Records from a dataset
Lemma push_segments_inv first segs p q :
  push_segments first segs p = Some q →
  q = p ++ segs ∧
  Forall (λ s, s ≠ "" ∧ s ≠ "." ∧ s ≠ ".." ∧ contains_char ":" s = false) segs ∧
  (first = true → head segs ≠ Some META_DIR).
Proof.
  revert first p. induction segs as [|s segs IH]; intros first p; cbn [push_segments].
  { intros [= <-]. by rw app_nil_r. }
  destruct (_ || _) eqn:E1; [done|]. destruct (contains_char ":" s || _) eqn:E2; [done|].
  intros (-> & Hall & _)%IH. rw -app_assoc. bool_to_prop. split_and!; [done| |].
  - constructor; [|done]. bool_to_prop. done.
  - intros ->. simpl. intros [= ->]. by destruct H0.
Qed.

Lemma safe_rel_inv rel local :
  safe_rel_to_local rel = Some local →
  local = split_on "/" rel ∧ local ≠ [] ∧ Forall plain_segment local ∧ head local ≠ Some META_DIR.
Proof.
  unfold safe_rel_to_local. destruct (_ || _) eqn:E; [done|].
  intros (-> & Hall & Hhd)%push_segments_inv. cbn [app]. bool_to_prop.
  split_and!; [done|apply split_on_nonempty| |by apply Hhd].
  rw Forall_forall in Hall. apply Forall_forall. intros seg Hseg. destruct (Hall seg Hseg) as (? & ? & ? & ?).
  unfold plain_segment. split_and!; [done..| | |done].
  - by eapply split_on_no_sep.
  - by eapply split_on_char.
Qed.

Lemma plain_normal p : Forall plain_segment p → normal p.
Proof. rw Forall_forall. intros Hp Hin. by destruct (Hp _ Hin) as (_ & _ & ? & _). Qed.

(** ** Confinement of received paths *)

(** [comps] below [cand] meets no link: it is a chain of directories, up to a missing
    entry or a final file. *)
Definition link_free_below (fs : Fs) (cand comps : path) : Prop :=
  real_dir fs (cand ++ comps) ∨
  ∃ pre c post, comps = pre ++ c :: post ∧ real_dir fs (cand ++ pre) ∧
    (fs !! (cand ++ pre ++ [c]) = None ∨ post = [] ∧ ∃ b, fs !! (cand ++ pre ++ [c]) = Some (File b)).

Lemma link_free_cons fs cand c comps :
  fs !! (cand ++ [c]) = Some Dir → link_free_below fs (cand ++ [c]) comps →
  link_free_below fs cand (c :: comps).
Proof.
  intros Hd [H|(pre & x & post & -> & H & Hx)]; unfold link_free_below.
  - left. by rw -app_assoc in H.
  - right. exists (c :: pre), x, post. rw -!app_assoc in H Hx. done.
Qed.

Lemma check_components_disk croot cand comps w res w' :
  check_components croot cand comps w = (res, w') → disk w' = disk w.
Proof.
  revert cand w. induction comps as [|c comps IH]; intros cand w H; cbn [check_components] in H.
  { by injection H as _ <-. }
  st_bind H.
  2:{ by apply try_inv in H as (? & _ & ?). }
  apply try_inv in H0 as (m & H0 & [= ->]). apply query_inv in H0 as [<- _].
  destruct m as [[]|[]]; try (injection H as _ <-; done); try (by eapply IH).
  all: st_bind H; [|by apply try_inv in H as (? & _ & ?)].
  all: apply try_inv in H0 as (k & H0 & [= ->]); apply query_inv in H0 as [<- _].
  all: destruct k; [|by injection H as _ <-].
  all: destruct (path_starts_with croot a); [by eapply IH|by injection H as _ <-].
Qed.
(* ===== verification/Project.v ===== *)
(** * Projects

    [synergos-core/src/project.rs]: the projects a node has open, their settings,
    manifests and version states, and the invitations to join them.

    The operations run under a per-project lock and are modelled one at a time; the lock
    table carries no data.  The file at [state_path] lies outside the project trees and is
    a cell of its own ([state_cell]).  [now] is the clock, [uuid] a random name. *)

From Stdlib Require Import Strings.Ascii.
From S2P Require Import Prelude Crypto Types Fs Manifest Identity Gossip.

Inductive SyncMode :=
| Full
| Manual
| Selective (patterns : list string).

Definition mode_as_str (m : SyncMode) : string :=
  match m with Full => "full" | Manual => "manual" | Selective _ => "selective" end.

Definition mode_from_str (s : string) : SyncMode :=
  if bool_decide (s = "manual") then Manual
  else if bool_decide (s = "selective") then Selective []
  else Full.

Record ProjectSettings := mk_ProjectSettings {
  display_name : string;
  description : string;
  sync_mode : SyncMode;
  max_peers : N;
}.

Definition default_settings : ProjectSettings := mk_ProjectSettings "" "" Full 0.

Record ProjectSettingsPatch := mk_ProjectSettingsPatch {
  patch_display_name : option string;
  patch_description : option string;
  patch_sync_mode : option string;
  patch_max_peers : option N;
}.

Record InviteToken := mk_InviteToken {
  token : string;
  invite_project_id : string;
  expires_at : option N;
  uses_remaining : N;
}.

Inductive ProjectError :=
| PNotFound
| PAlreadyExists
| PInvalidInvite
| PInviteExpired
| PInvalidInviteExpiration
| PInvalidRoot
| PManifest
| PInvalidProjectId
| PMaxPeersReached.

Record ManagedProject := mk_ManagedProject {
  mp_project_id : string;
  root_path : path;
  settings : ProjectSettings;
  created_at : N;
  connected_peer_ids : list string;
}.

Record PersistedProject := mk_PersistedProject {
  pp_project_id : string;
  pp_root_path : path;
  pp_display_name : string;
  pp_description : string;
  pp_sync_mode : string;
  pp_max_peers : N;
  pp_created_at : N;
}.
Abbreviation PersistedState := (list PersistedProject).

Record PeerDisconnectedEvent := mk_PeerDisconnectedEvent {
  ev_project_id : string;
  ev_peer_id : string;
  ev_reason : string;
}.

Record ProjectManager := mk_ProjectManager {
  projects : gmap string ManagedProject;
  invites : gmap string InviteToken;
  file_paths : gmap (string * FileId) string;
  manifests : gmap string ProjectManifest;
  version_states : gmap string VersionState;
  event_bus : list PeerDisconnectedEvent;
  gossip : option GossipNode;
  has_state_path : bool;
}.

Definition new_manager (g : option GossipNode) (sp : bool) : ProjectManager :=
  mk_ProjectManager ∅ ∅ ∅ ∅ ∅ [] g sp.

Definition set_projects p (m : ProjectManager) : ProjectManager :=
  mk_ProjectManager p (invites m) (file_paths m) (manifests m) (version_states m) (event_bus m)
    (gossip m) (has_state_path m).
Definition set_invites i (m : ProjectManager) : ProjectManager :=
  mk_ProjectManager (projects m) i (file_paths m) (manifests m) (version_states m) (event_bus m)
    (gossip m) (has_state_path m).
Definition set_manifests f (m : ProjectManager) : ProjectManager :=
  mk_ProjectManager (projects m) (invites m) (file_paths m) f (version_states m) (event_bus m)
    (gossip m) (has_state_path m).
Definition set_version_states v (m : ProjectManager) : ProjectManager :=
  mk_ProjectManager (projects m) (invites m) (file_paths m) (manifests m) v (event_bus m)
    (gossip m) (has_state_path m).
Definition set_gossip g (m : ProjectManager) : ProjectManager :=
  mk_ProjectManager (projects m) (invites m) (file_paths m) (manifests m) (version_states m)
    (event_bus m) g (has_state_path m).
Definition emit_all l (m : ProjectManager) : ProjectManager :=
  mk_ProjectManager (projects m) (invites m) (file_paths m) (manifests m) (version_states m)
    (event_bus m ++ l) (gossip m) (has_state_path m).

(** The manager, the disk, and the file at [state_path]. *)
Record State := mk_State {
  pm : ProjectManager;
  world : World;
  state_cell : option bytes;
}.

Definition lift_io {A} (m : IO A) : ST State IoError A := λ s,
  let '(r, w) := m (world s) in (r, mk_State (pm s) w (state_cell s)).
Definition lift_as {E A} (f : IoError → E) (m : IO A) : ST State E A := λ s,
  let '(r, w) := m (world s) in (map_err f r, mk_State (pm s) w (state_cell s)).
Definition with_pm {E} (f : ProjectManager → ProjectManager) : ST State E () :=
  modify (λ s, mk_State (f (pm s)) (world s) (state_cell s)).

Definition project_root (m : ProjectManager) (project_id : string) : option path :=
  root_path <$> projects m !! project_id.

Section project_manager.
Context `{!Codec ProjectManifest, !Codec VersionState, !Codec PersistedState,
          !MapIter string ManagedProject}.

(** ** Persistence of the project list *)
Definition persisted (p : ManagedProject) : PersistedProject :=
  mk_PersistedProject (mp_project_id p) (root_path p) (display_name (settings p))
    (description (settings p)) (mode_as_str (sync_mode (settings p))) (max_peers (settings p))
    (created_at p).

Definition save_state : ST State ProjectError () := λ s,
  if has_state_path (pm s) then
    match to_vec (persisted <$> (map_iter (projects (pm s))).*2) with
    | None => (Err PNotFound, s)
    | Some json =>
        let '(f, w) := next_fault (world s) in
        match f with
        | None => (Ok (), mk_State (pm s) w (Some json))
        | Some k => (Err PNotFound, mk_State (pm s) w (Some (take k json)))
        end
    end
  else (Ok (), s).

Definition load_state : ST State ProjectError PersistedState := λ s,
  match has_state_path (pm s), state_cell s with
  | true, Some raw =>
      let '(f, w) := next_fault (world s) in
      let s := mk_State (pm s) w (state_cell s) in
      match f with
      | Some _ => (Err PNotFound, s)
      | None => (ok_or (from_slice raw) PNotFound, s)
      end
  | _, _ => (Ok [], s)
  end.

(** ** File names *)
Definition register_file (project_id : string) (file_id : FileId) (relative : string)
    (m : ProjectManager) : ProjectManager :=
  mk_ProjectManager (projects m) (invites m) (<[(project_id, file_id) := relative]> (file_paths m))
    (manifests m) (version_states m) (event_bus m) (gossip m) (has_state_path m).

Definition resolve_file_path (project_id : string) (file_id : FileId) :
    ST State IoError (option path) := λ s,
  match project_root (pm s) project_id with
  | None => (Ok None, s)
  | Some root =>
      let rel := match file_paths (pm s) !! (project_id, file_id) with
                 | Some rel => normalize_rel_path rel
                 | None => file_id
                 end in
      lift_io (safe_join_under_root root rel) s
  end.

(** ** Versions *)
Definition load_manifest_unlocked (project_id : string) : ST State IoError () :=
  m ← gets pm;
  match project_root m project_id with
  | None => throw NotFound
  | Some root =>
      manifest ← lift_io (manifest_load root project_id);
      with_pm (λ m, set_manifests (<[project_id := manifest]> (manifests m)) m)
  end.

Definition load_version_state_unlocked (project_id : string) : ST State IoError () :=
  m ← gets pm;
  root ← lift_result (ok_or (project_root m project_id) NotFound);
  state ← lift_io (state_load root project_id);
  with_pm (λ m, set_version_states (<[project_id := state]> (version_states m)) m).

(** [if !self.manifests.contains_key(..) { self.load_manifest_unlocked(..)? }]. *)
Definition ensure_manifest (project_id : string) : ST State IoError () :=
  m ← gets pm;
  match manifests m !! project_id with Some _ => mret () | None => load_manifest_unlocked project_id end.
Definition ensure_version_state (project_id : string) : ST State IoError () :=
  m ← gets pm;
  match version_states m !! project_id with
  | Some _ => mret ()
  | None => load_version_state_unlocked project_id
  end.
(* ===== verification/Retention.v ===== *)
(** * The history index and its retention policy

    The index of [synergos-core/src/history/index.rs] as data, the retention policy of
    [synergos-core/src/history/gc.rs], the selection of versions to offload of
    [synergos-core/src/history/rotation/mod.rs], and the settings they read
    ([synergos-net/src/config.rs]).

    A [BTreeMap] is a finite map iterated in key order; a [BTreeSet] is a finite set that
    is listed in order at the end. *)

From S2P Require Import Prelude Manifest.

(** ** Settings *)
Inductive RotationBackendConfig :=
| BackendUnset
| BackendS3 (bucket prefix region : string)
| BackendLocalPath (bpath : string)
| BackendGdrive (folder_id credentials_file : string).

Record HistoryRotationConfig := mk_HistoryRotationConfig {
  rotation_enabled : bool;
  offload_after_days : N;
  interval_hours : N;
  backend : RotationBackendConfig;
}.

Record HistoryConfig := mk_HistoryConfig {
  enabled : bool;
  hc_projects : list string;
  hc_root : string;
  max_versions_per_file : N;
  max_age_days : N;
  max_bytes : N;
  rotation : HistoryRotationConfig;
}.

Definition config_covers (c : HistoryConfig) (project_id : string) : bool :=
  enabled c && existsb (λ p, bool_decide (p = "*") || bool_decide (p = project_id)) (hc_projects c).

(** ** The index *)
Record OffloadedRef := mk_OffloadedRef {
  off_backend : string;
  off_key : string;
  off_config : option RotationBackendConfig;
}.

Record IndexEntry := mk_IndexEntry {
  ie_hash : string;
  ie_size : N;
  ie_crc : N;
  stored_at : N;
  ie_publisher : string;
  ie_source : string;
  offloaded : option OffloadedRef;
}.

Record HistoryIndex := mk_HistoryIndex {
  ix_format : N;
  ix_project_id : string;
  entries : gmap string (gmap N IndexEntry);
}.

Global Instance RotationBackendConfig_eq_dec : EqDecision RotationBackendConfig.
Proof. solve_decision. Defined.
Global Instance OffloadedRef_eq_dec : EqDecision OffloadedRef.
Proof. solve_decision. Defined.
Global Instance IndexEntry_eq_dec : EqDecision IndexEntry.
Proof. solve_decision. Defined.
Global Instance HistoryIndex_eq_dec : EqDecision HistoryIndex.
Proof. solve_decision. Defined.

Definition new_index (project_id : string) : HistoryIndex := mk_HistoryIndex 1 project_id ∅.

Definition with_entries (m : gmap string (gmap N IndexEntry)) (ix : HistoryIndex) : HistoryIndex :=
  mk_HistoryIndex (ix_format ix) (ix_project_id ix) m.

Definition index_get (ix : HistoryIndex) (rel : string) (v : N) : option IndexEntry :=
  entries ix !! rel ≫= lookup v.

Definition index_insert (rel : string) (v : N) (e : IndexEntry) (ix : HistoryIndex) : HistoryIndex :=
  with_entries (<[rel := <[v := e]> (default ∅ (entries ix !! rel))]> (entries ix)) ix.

## The task
In the entries above, find the lines containing the word "revert" and say how many there are, with no other words.

## Completed task
2